Unraveling cervical inflammation in HIV-infected women: The regulatory role of miR-204-5p and miR-3691-3p.

Genital inflammation not only increases the risk of HIV acquisition, reduces antiretroviral efficacy, but also poses risks for other STIs, highlighting the need to understand underlying regulatory mechanisms. MicroRNAs/miRNAs are important regulators of various cellular processes, including inflammation; however their role in HIV-driven cervical inflammation remains unclear.

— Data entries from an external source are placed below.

(** * Migration orchestration core: risk scoring, plan state machine, cutover

    A shallow embedding of the planning-and-control code of the platform:

    - [src/models/customer.py], [src/models/risk.py]: the data model;
    - [src/risk/risk_assessor.py]: [RiskAssessor];
    - [src/channels/playbooks.py]: [PlaybookFactory] and the step lists;
    - [src/orchestration/migration_orchestrator.py]: [MigrationOrchestrator];
    - [src/cutover/cutover_coordinator.py]: [CutoverCoordinator];
    - [src/models/simulation.py], [src/simulation/simulation_engine.py]:
      [SimulationEngine].

    Conventions of the embedding.

    - Python [float] scores are idealised as exact rationals ([Q]): every
      literal of the source is a decimal, and the statements below compare
      scores with thresholds or with each other.  Rounding of binary64
      arithmetic is not modelled.
    - A naive UTC [datetime] is the number of microseconds since
      1970-01-01T00:00:00 ([Z]); a [timedelta] is a number of microseconds.
    - [uuid.uuid4()] and [datetime.utcnow()] read the outside world.  The
      world is an explicit component of the run-time state: a stream of
      identifiers and a stream of clock readings, each consumed in program
      order.
    - A pydantic model is a record; an in-place mutation of an object that
      lives in a registry is a functional update written back under the same
      key.  [use_enum_values] stores an enum member as its string value, and
      later assignments store the member itself; members of a [str] enum
      compare and hash equal to their values, so one inductive type per enum
      is the canonical form of both.
    - [raise ValueError(...)] leaves the mutations made so far in place: a
      computation returns a result together with the final state. *)

From Stdlib Require Import ZArith QArith Lqa Lia String Ascii List Bool.
From stdpp Require Import base gmap strings list pretty.

Local Open Scope string_scope.
Local Open Scope Z_scope.

(* ===================================================================== *)
(** * Python run-time helpers *)
(* ===================================================================== *)

Module Py.

(** [str.lower()], on the ASCII letters.  No other code point lowers to an
    ASCII letter that occurs in a key of the tables of this program. *)
Definition lower_ascii (c : ascii) : ascii :=
  let n := nat_of_ascii c in
  if (65 <=? n)%nat && (n <=? 90)%nat then ascii_of_nat (n + 32) else c.

Fixpoint lower (s : string) : string :=
  match s with
  | EmptyString => EmptyString
  | String c s' => String (lower_ascii c) (lower s')
  end.

(** Truth value of an [Optional[str]]: [None] and the empty string are false. *)
Definition truthy (o : option string) : bool :=
  match o with
  | None => false
  | Some EmptyString => false
  | Some (String _ _) => true
  end.

(** [s[:n]] *)
Definition prefix (n : nat) (s : string) : string := substring 0 n s.

(** [str(n)] for an integer. *)
Definition str_of_nat (n : nat) : string := pretty n.
Definition str_of_Z (z : Z) : string := pretty z.

(** ["%0wd" % z] for a non-negative [z]. *)
Fixpoint zeros (n : nat) : string :=
  match n with
  | O => ""
  | S n' => "0" +:+ zeros n'
  end.

Definition zfill (w : nat) (z : Z) : string :=
  let s := str_of_Z z in
  zeros (w - String.length s) +:+ s.

(** ** [timedelta] *)

Definition second : Z := 1000000.
Definition day : Z := 86400 * second.
Definition week : Z := 7 * day.

(** [timedelta(days=d)], [timedelta(weeks=w)] *)
Definition timedelta_days (d : Z) : Z := d * day.
Definition timedelta_weeks (w : Z) : Z := w * week.

(** ** [datetime.isoformat()] *)

(** Proleptic Gregorian date of a day number counted from 1970-01-01. *)
Definition civil_from_days (days : Z) : Z * Z * Z :=
  let z := days + 719468 in
  let era := z / 146097 in
  let doe := z - era * 146097 in
  let yoe := (doe - doe / 1460 + doe / 36524 - doe / 146096) / 365 in
  let doy := doe - (365 * yoe + yoe / 4 - yoe / 100) in
  let mp := (5 * doy + 2) / 153 in
  let d := doy - (153 * mp + 2) / 5 + 1 in
  let m := if mp <? 10 then mp + 3 else mp - 9 in
  let y := yoe + era * 400 + (if m <=? 2 then 1 else 0) in
  (y, m, d).

(** [YYYY-MM-DDTHH:MM:SS], followed by [.ffffff] when the microsecond field
    is not zero. *)
Definition isoformat (t : Z) : string :=
  let days := t / day in
  let rest := t mod day in
  let '(y, m, d) := civil_from_days days in
  let secs := rest / second in
  let us := rest mod second in
  let hh := secs / 3600 in
  let mm := (secs mod 3600) / 60 in
  let ss := secs mod 60 in
  zfill 4 y +:+ "-" +:+ zfill 2 m +:+ "-" +:+ zfill 2 d +:+ "T" +:+
  zfill 2 hh +:+ ":" +:+ zfill 2 mm +:+ ":" +:+ zfill 2 ss +:+
  (if us =? 0 then "" else "." +:+ zfill 6 us).

(** ** [format(x, ".1f")] *)

(** Nearest integer to [a / b] for [0 <= a], [0 < b], ties to even. *)
Definition round_half_even (a b : Z) : Z :=
  let q := a / b in
  let r := a mod b in
  match 2 * r ?= b with
  | Lt => q
  | Gt => q + 1
  | Eq => if Z.even q then q else q + 1
  end.

Definition format_1f (x : Q) : string :=
  let m := round_half_even (10 * Z.abs (Qnum x)) (Z.pos (Qden x)) in
  (if Qnum x <? 0 then "-" else "") +:+
  str_of_Z (m / 10) +:+ "." +:+ str_of_Z (m mod 10).

End Py.

(* ===================================================================== *)
(** * Data model: [src/models/customer.py] *)
(* ===================================================================== *)

Inductive ChannelType :=
| EDI | SFTP | REST_API | SOAP_API | THICK_CLIENT | WEB_PORTAL.

#[global] Instance ChannelType_eq_dec : EqDecision ChannelType.
Proof. solve_decision. Defined.

(** The [value] of a member. *)
Definition ChannelType_value (t : ChannelType) : string :=
  match t with
  | EDI => "edi"
  | SFTP => "sftp"
  | REST_API => "rest_api"
  | SOAP_API => "soap_api"
  | THICK_CLIENT => "thick_client"
  | WEB_PORTAL => "web_portal"
  end.

Module IntegrationChannel.
Record t := mk {
  channel_id : string;
  channel_type : ChannelType;
  name : string;
  config : gmap string string;
  legacy_endpoint : option string;
  target_endpoint : option string;
  is_active : bool;
  transaction_volume : Z
}.
End IntegrationChannel.

Module Customer.
Record t := mk {
  customer_id : string;
  name : string;
  industry : option string;
  channels : list IntegrationChannel.t;
  business_criticality : string;
  compliance_requirements : list string;
  contact_email : option string;
  contact_phone : option string;
  created_at : Z
}.

Definition with_compliance_requirements (reqs : list string) (c : t) : t :=
  {| customer_id := customer_id c; name := name c; industry := industry c;
     channels := channels c; business_criticality := business_criticality c;
     compliance_requirements := reqs;
     contact_email := contact_email c; contact_phone := contact_phone c;
     created_at := created_at c |}.
End Customer.

Inductive MigrationStatus :=
| PENDING | PLANNING | RISK_ASSESSMENT | SIMULATION | READY
| IN_PROGRESS | COMPLETED | FAILED | ROLLED_BACK.

#[global] Instance MigrationStatus_eq_dec : EqDecision MigrationStatus.
Proof. solve_decision. Defined.

Definition MigrationStatus_value (s : MigrationStatus) : string :=
  match s with
  | PENDING => "pending"
  | PLANNING => "planning"
  | RISK_ASSESSMENT => "risk_assessment"
  | SIMULATION => "simulation"
  | READY => "ready"
  | IN_PROGRESS => "in_progress"
  | COMPLETED => "completed"
  | FAILED => "failed"
  | ROLLED_BACK => "rolled_back"
  end.

Module ChannelMigration.
Record t := mk {
  channel_id : string;
  channel_type : ChannelType;
  status : MigrationStatus;
  risk_score : Q;
  playbook_id : option string;
  simulation_passed : bool;
  cutover_timestamp : option Z;
  rollback_available : bool;
  notes : list string
}.

(** [cm.status = s] *)
Definition set_status (s : MigrationStatus) (cm : t) : t :=
  {| channel_id := channel_id cm; channel_type := channel_type cm;
     status := s; risk_score := risk_score cm; playbook_id := playbook_id cm;
     simulation_passed := simulation_passed cm;
     cutover_timestamp := cutover_timestamp cm;
     rollback_available := rollback_available cm; notes := notes cm |}.

(** [cm.simulation_passed = b] *)
Definition set_simulation_passed (b : bool) (cm : t) : t :=
  {| channel_id := channel_id cm; channel_type := channel_type cm;
     status := status cm; risk_score := risk_score cm;
     playbook_id := playbook_id cm; simulation_passed := b;
     cutover_timestamp := cutover_timestamp cm;
     rollback_available := rollback_available cm; notes := notes cm |}.

(** [cm.cutover_timestamp = ts] *)
Definition set_cutover_timestamp (ts : Z) (cm : t) : t :=
  {| channel_id := channel_id cm; channel_type := channel_type cm;
     status := status cm; risk_score := risk_score cm;
     playbook_id := playbook_id cm;
     simulation_passed := simulation_passed cm;
     cutover_timestamp := Some ts;
     rollback_available := rollback_available cm; notes := notes cm |}.

(** [cm.notes.append(note)] *)
Definition append_note (note : string) (cm : t) : t :=
  {| channel_id := channel_id cm; channel_type := channel_type cm;
     status := status cm; risk_score := risk_score cm;
     playbook_id := playbook_id cm;
     simulation_passed := simulation_passed cm;
     cutover_timestamp := cutover_timestamp cm;
     rollback_available := rollback_available cm;
     notes := (notes cm ++ [note])%list |}.
End ChannelMigration.
(** The primitive values an embedding function can put in an array, and the
    values it can return.  Strings and objects are left out: their numeric
    conversion is not needed by any statement below. *)
Inductive JsPrim : Type :=
  | JsUndefined
  | JsNull
  | JsBool (b : bool)
  | JsNumber (x : float).

Inductive JsValue : Type :=
  | JsPrimitive (p : JsPrim)
  | JsArray (elems : list JsPrim).

(** [ToNumber] of ECMAScript on the primitives above. *)
Definition ToNumber (p : JsPrim) : float :=
  match p with
  | JsUndefined => nan
  | JsNull => zero
  | JsBool true => one
  | JsBool false => zero
  | JsNumber x => x
  end.

(** [a[i]]: reading past the end of an array gives [undefined]. *)
Definition index (a : list JsPrim) (i : nat) : JsPrim := nth i a JsUndefined.

Definition Array_isArray (v : JsValue) : bool :=
  match v with
  | JsArray _ => true
  | JsPrimitive _ => false
  end.

(** [x || d] on numbers: [0], [-0] and [NaN] are falsy. *)
Definition number_or (x d : float) : float :=
  if (PrimFloat.eqb x zero || is_nan x)%bool then d else x.

(** A non-negative integer as a [number] (rounded to nearest when it does
    not fit in 53 bits). *)
Definition number_of_N (n : N) : float :=
  SF2Prim (binary_normalize prec emax (Z.of_N n) 0 false).

(** ** [ToIntegerOrInfinity] and [Array.prototype.slice] *)

Inductive IntegerOrInfinity : Type :=
  | NegInfinity
  | Finite (z : Z)
  | PosInfinity.

(** Truncation towards zero of a number; [NaN] gives [0]. *)
Definition ToIntegerOrInfinity (x : float) : IntegerOrInfinity :=
  match Prim2SF x with
  | S754_nan => Finite 0
  | S754_zero _ => Finite 0
  | S754_infinity false => PosInfinity
  | S754_infinity true => NegInfinity
  | S754_finite s m e =>
      let magnitude :=
        match e with
        | Zneg p => Z.shiftr (Zpos m) (Zpos p)
        | _ => Z.shiftl (Zpos m) e
        end in
      Finite (if s then Z.opp magnitude else magnitude)
  end.

(** [arr.slice(0, end)]; [None] is an [end] that is [undefined]. *)
Definition slice0 {A : Type} (arr : list A) (end_ : option float) : list A :=
  let len := Z.of_nat (length arr) in
  let final :=
    match end_ with
    | None => len
    | Some e =>
        match ToIntegerOrInfinity e with
        | NegInfinity => 0%Z
        | Finite z => if (z <? 0)%Z then Z.max (len + z) 0 else Z.min z len
        | PosInfinity => len
        end
    end in
  take (Z.to_nat final) arr.

(** ** [Array.prototype.sort]

    ECMAScript requires the sort to be stable and, for a consistent
    comparator, to order the array by it; that result is unique and is what
    the stable insertion sort below computes.  For a comparator that is not
    consistent (here: when a score is [NaN]) the order is
    implementation-defined and this definition fixes one admissible order;
    engines differ there, so it need not be the order a given engine
    returns.  The statements below that speak of the order of results
    therefore assume that no score is [NaN], or hold for any order.  A
    comparator result that is [NaN] counts as [+0]. *)
Section ArraySort.
Context {A : Type} (comparefn : A -> A -> float).

Definition comesAfter (x y : A) : bool :=
  let v := comparefn x y in
  if is_nan v then false else PrimFloat.ltb zero v.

Using transcriptome analysis and various bioinformatics tools, we identified key inflammation-associated miRNAs, molecular pathways and regulatory networks in the cervical cells of 24 HIV-infected women vis-a-vis 23 HIV-uninfected women. RNA-sequencing deciphered a dysregulated profile of 8 inflammation-associated miRNAs in cervical cells of HIV-infected women. In line with RNA-sequencing data, RT-PCR confirmed the upregulated expression of hsa-miR-204-5p and hsa-miR-3691-3p along with inflammatory markers (IL-1β, IL-6, TNF-α, NF-kB) in cervical cells of HIV-infected women. KEGG analysis revealed involvement of these miRNAs in inflammatory pathways (MAPK, Wnt, PI3K-AKT) and cancer-related pathways. PPI network identified CTNNB1, BCL2, and GSK3B as key hub genes, where GSK3B showed maximum interactions with transcription factors (TF; n = 31). EZH2 and EED were prominent TFs showing highest interactions with hub genes. Drug prediction further suggested Valproic acid, a known GSK3B inhibitor, as a potential therapeutic based on degree of interaction with hub genes. Conclusively, HIV-infected women displayed cervical inflammation, increased miR-204-5p and miR-3691-3p and deregulated inflammatory pathways. Targeting these miRNAs and/or their intermediates might be one of the useful approaches to alleviate cervical inflammation in HIV-infected women, which needs to be examined further.